The Second International meeting of the Friends of Mary Ward, August 2017
On Monday, 07 August 2017, 120 Friends of Mary Ward gathered at York St John University in York, England, for the Second International meeting of the Friends of Mary Ward, the first having been held in Loyola, Spain in 2014.
Participants arrived from every continent and from twenty-five difference countries: Albania, Argentina, Austria, Australia, Brazil, Canada, Chile, Cuba, Germany, Hungary, India, Ireland, Kenya, Korea, Mauritius, Nepal, Peru, Romania, ‘Rome’, South, Africa, Spain, Tanzania,United Kingdom, USA, and Zimbabwe.
The total numbers should have been 125 but, unfortunately, not all the participants we were expecting from Cuba, East Africa, Nepal and Zimbabwe were granted visas, which was most disappointing for them, and for us.
We were delighted that both General Superiors, Srs Jane Livesey CJ and Noelle Corscadden IBVM were able to be present throughout the conference as well as three members from the generalate teams in Rome.
A steering committee from within the group of the Friends in the UK had been set up in 2015 to plan the meeting. Planning for this number, across both branches of Mary Ward’s family, was a challenge of logistics, but the hard work paid off.

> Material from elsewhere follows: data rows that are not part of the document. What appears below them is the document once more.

(* ===== verification/MemJournalProofs.v ===== *)
(** * The in-memory journal: proofs

    The journal implements a file: [mj_rep] relates the heap of chunks and the two
    cursors to the byte string they store, every operation acts on that string, and
    spilling to a real file is invisible. *)
From S2P Require Import Prelude MemJournal.

(** ** Linked chunks *)

(** A list segment from [p] to [q], with the content of each chunk. *)
Fixpoint seg (m : gmap loc FileChunk) (p : option loc) (cs : list (loc * list Z)) (q : option loc) : Prop :=
  match cs with
  | [] => p = q
  | (l, z) :: cs => p = Some l ∧ ∃ nx, m !! l = Some (mkChunk nx z) ∧ seg m nx cs q
  end.

Lemma seg_app m p a b q : seg m p (a ++ b) q ↔ ∃ r, seg m p a r ∧ seg m r b q.
Proof.
  revert p. induction a as [|[l z] a IH]; intros p; cbn [app seg].
  - split; [intros H; by exists p|by intros (r & -> & H)].
  - split.
    + intros (-> & nx & Hl & H). apply IH in H as (r & H1 & H2). exists r. split; [|done].
      split; [done|]. by exists nx.
    + intros (r & (-> & nx & Hl & H1) & H2). split; [done|]. exists nx. split; [done|].
      apply IH. by exists r.
Qed.

Lemma seg_head m p cs : seg m p cs None → p = head cs.*1.
Proof. destruct cs as [|[l z] cs]; [done|]. by intros [-> _]. Qed.

Lemma seg_frame m m' p cs q :
  (∀ l, l ∈ cs.*1 → m' !! l = m !! l) → seg m p cs q → seg m' p cs q.
Proof.
  revert p. induction cs as [|[l z] cs IH]; intros p Hm H; [done|].
  destruct H as (-> & nx & Hl & H). split; [done|]. exists nx. split.
  - rewrite Hm; [done|]. cbn. apply list_elem_of_here.
  - apply IH; [|done]. intros l' Hl'. apply Hm. cbn. by apply list_elem_of_further.
Qed.

Lemma seg_elem m p cs q l : seg m p cs q → l ∈ cs.*1 → is_Some (m !! l).
Proof.
  revert p. induction cs as [|[l' z] cs IH]; intros p H Hl; cbn in Hl; [by apply not_elem_of_nil in Hl|].
  destruct H as (_ & nx & Hl' & H). apply elem_of_cons in Hl as [->|Hl]; [by eexists|by eapply IH].
Qed.

Lemma seg_steps h p cs q : seg (chunks h) p cs q → NoDup cs.*1 → (length cs < steps h)%nat.
Proof.
  intros H Hnd. unfold steps.
  assert ((list_to_set cs.*1 : gset loc) ⊆ dom (chunks h)) as Hsub.
  { intros l Hl. apply elem_of_list_to_set in Hl. apply elem_of_dom. by eapply seg_elem. }
  apply subseteq_size in Hsub. rewrite size_list_to_set, length_fmap, size_dom in Hsub by done. lia.
Qed.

The steering committee felt it was important, especially for participants who had never been to Mary Ward country, or who might never come again, to visit those places in Yorkshire closely associated with Mary Ward’s life. Visits, especially those planned within a spiritual context provide an opportunity to understand Mary Ward better, through being able to hear, see, touch and smell the places associated with Mary Ward.

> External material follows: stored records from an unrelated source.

Lemma run_zero_one ts : solid ts → ts ≠ [] → run 0 ts = run 1 ts.
Proof.
  intros Hs Hne. destruct ts as [|t ts]; [done|]. apply Forall_cons in Hs as [Ht _].
  cbn [run fold_left]. f_equal. revert Ht. clear. intros Ht. tok_cases t Ht; done.
Qed.

Lemma statement_run s : solid s → statement s → run 1 s = 1.
Proof.
  intros Hs Hst. destruct Hst as [a Hn Hh|h b Hh Ho].
  - apply solid_app in Hs as [Hs _]. rewrite run_app.
    pose proof (run_statement a Hs (no_semi_open a Hs Hn)) as Hc.
    destruct Hc as [[-> ->]|[(-> & _)|[(-> & _)|[(-> & _)|(h & b & -> & Hth & _)]]]]; try done.
    by destruct (Hh h b eq_refl).
  - rewrite run_app, (run_head 1) by (done || by right).
    apply solid_app in Hs as [_ Hs]. unfold trigger_end in *.
    replace (b ++ [tkSEMI; tkEND; tkSEMI]) with ((b ++ [tkSEMI; tkEND]) ++ [tkSEMI]) in *
      by (by rewrite <- app_assoc).
    apply solid_app in Hs as [Hs _]. rewrite run_app.
    destruct (run_body _ Hs Ho) as [(_ & _ & H)|[(_ & H)|(-> & _)]]; [by destruct (H b)| |done].
    replace (b ++ [tkSEMI; tkEND]) with ((b ++ [tkSEMI]) ++ [tkEND]) in H by (by rewrite <- app_assoc).
    by rewrite last_snoc in H.
Qed.

Lemma first_statement ts a :
  open a → ts ≠ [] → run 1 (a ++ ts) = 1 →
  ∃ b t r, ts = b ++ t :: r ∧ open (a ++ b) ∧ run 1 (a ++ b ++ [t]) = 1.
Proof.
  revert a. induction ts as [|t ts IH]; intros a Ho Hne Hr; [done|].
  destruct (decide (run 1 (a ++ [t]) = 1)) as [E|E].
  - exists [], t, ts. rewrite app_nil_r. done.
  - assert (open (a ++ [t])) as Ho'.
    { intros x y Exy Hx. destruct y as [|z y _] using rev_ind.
      - rewrite app_nil_r in Exy. by subst x.
      - rewrite app_assoc in Exy. apply app_inj_tail in Exy as [-> _]. by apply (Ho x y). }
    destruct ts as [|u ts]; [done|].
    destruct (IH (a ++ [t]) Ho') as (b & v & r & -> & Hb & Hv); [done|by rewrite <- app_assoc|].
    exists (t :: b), v, r. rewrite <- app_assoc in Hb, Hv. done.
Qed.

Lemma completed_statement a t :
  solid (a ++ [t]) → open a → run 1 (a ++ [t]) = 1 → statement (a ++ [t]).
Proof.
  intros Hs Ho Hr. apply solid_app in Hs as [Hs Ht]. unfold solid in Ht. rewrite Forall_singleton in Ht.
  rewrite run_app in Hr. apply step_one in Hr as Hsemi;
    [|apply run_range; [lia|by apply solid_tokens]|done]. subst t.
  assert (∀ h b, trigger_head h → a = h ++ b → tkTRIGGER ∈ a) as Htrig.
  { intros h b Hh ->. apply elem_of_app. left. destruct Hh; set_solver. }
  assert (tkSEMI ∉ a → tkTRIGGER ∉ a → statement (a ++ [tkSEMI])) as Hnormal.
  { intros H1 H2. constructor; [done|]. intros h b E Hh. by apply H2, (Htrig h b). }
  assert (∀ t l, t ≠ tkTRIGGER → Forall (eq t) l → tkTRIGGER ∉ l) as Hrep.
  { intros t l Hne Hl Hin. rewrite Forall_forall in Hl. by apply Hl in Hin. }
  pose proof (run_statement a Hs Ho) as Hc.
  destruct Hc as [[_ ->]|[(_ & H1 & H2)|[(_ & others & -> & Hot)|[(_ & temps & Htm & Hcase)|(h & b & -> & Hh & Hob & Hb)]]]].
  - apply Hnormal; apply not_elem_of_nil.
  - constructor; [done|]. intros h b -> Hh. apply (H2 [] h b); [by rewrite app_nil_r|done].
  - pose proof (semi_notin_repeat tkOTHER others ltac:(done) Hot).
    pose proof (Hrep tkOTHER others ltac:(done) Hot). apply Hnormal; by apply not_elem_of_cons.
  - pose proof (semi_notin_repeat tkTEMP temps ltac:(done) Htm). pose proof (Hrep tkTEMP temps ltac:(done) Htm).
    destruct Hcase as [->|(others & -> & Hot)]; [apply Hnormal; by apply not_elem_of_cons|].
    pose proof (semi_notin_repeat tkOTHER others ltac:(done) Hot).
    pose proof (Hrep tkOTHER others ltac:(done) Hot).
    apply Hnormal; rewrite not_elem_of_cons, not_elem_of_app, not_elem_of_cons; done.
  - destruct Hb as [(E & _)|[(E & _)|(_ & x & ->)]]; [rewrite E in Hr; by vm_compute in Hr..|].
    replace ((h ++ x ++ [tkSEMI; tkEND]) ++ [tkSEMI]) with (h ++ x ++ trigger_end)
      by (unfold trigger_end; by rewrite <- !app_assoc).
    by constructor.
Qed.

Lemma run_script ts : solid ts → run 1 ts = 1 ↔ script ts.
Proof.
  intros Hs. split.
  - remember (length ts) as n eqn:Hn. revert ts Hs Hn. induction (lt_wf n) as [n _ IH]. intros ts Hs -> Hr.
    destruct (decide (ts = [])) as [->|Hne]; [constructor|].
    assert (open []) as Hon by (intros x y E Hx; by destruct x).
    destruct (first_statement ts [] Hon Hne Hr) as (b & t & r & -> & Ho & Hb). cbn [app] in *.
    replace (b ++ t :: r) with ((b ++ [t]) ++ r) in * by (by rewrite <- app_assoc).
    apply solid_app in Hs as [Hsb Hsr]. constructor; [by apply completed_statement|].
    apply (IH (length r)); [len|done|done|]. by rewrite run_app, Hb in Hr.
  - intros Hsc. induction Hsc as [|s r Hst Hsc IH]; [done|].
    apply solid_app in Hs as [H1 H2]. rewrite run_app, (statement_run s H1 Hst). by apply IH.
Qed.

(** Space between tokens does not matter. *)
Definition not_ws (t : Z) : Prop := t ≠ tkWS.
#[local] Instance not_ws_dec t : Decision (not_ws t) := decide (t ≠ tkWS).

Lemma run_filter s ts : 0 ≤ s < 8 → Forall is_token ts → run s (filter not_ws ts) = run s ts.
Proof.
  intros Hs H. revert s Hs. induction H as [|t ts Ht H IH]; intros s Hs; [done|].
  destruct (trans_defined s t Hs Ht) as (_ & _ & _ & Hr).
  rewrite filter_cons. case_decide as Hw.
  - cbn [run fold_left]. by apply IH.
  - unfold not_ws in Hw. assert (t = tkWS) as -> by lia. cbn [run fold_left].
    assert (step s tkWS = s) as ->.
    { assert (forallb (λ s, step s tkWS =? s) (seqZ 0 8) = true) as Hws by (vm_compute; reflexivity).
      apply Z.eqb_eq. by apply (range_all _ 0 8 Hws). }
    by apply IH.
Qed.

(** ** The contract *)

Lemma lexes_solid ts : Forall is_token ts → solid (filter not_ws ts).
Proof.
  intros H. unfold solid. rewrite Forall_forall in *. intros t [Ht Hin]%list_elem_of_filter. split; [by apply H|done].
Qed.

(** C32: [sqlite3_complete] decides whether a text is a complete sequence of statements.
    Every zero-terminated text has a sequence of tokens, and the function reads no
    further than the terminator and answers 0 or 1: it answers 1 exactly when the
    text does not end inside a quotation or a comment, has at least one token
    other than white space, and these tokens are a sequence of statements that
    each end with a semicolon, or, for a trigger, with [; END ;]. *)
Theorem complete_correct s rest :
  text s →
  ∃ ts e r, lexes s ts e ∧ sqlite3_complete (s ++ 0 :: rest) = Some r ∧ (r = 0 ∨ r = 1) ∧
    (r = 1 ↔ e ≠ Unterminated ∧ filter not_ws ts ≠ [] ∧ script (filter not_ws ts)).
Proof.
  intros Hs.
  destruct (complete_loop_correct (length (s ++ 0 :: rest)) s rest 0 Hs) as (ts & e & Hl & Ht & E); [lia|len|].
  pose proof (lexes_solid ts Ht) as Hso.
  exists ts, e, (lex_result 0 ts e). split; [done|]. split; [done|]. unfold lex_result.
  rewrite <- (run_filter 0 ts) by (lia || done).
  split; [destruct e; unfold b2z; try case_match; auto|].
  destruct (decide (filter not_ws ts = [])) as [E0|Hne].
  { rewrite E0. destruct e; cbn; (split; [lia|by intros (_ & [] & _)]). }
  rewrite (run_zero_one _ Hso Hne), <- (run_script _ Hso).
  destruct e; unfold b2z; try destruct (Z.eqb_spec (run 1 (filter not_ws ts)) 1); split; try (by intros (? & ? & ?)); try done; lia.
Qed.

(** [end/**/;] closed by a comment to the end of the line. *)
Lemma complete_correct_witness :
  text [101; 110; 100; 59; 45; 45; 59] ∧
  ∃ ts e r, lexes [101; 110; 100; 59; 45; 45; 59] ts e ∧
    sqlite3_complete ([101; 110; 100; 59; 45; 45; 59] ++ 0 :: []) = Some r ∧ (r = 0 ∨ r = 1) ∧
    (r = 1 ↔ e ≠ Unterminated ∧ filter not_ws ts ≠ [] ∧ script (filter not_ws ts)).
Proof.
  assert (text [101; 110; 100; 59; 45; 45; 59]) as H by (unfold text; repeat constructor; lia).
  split; [exact H|]. apply (complete_correct [101; 110; 100; 59; 45; 45; 59] [] H).
Defined.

On the first afternoon, in the pouring rain (an important element in any visit to Mary Ward’s country), we visited the Minster where a special tour had been laid on around ‘the catholicity of York Minster’; from there it was on to the Bar Convent where we arrived soaking wet to a very warm welcome. After a guided tour of the new Living Heritage Centre, we celebrated out opening Mass, thanks to our competent liturgists, and then we all enjoyed a buffet supper with members of the Bar Convent community.
Next day, and subsequent afternoons, we visited Mulwith (where Mary Ward was born); Ripon Cathedral (where some of the Ward children were baptised); Ripley Castle (where Mary Ward stayed with her Ingleby cousins as a child – and where we met Mary Ward in person – see photo); Bishop Thornton Church (with its stained glass window of Mary Ward); Mount Grace (the little chapel on the hill where Mary Ward prayed, and Osbaldwick Church (where Mary Ward is buried, and where we were led in prayer by the Anglican Rector).
There were small miracles along the way: the sun shone every subsequent day; we prayed at every stopping place as if on pilgrimage; Mary Ward met us in person; no one got lost, hurt, or was even late for the bus, and we had plenty of time for chatting, meeting new friends, and taking photographs and twittering.
Our three main keynote speakers were Sr Gemma Simmonds CJ (Heythrop College, University of London), Dr Elaine McDonald (Dublin City University), and Sr Imelda Poole IBVM (President of Religious and Co-workers in Europe Networking Against Trafficking and Exploitation RENATE).
On the last day Srs Jane and Noelle presented a joint appreciation of where Mary Ward’s Family is today (see more below), and Sr Liz Cotter (Vice-Postulator for the Cause of Mary Ward) gave us an informative account of her work on behalf of the whole Mary Ward family.
After the keynote addresses we had time for group discussions, sharing across national groupings, and deciding what and how we would take the experience of the week back home with us.
Copies of the talks (in English) can be found on this website in the ‘news’ section.
The title of the conference was: ‘Mary Ward, Prophetic Woman’. Guided and inspired by our excellent keynote speakers we were taken through ways in which Mary Ward was prophetic in her own times, which inspired one participant to share her description of Mary as ‘shockingly modern’. We touched on Mary’s ‘resilience’, on the ‘powerful networks’ she forged, on the ‘boundaries’ and ‘walls’ that cannot be allowed to stand in our way if we are to be authentic ‘bearers of a dangerous memory’.
In their joint reflection Srs Jane and Noelle focussed on the
encounter with Mary Ward we had experienced together; on the reality of our ‘oneness’ as the Family of Mary Ward, which we need to live out of rather than out of irrelevant categories of CJ or IBVM, religious or lay, by which we have traditionally identified ourselves; we were encouraged to ‘cherish God’s vocation in each other’ (to paraphrase Mary Ward’s words); and as family members to start looking up our ‘long lost relatives on the other side of Mary Ward’s family.
Where do we go next? That all depends on us, the 120 participants, to take the experience back, to talk about it, share it, but most of all to live out of our new reality as ‘one family’ who ‘bear a dangerous memory’.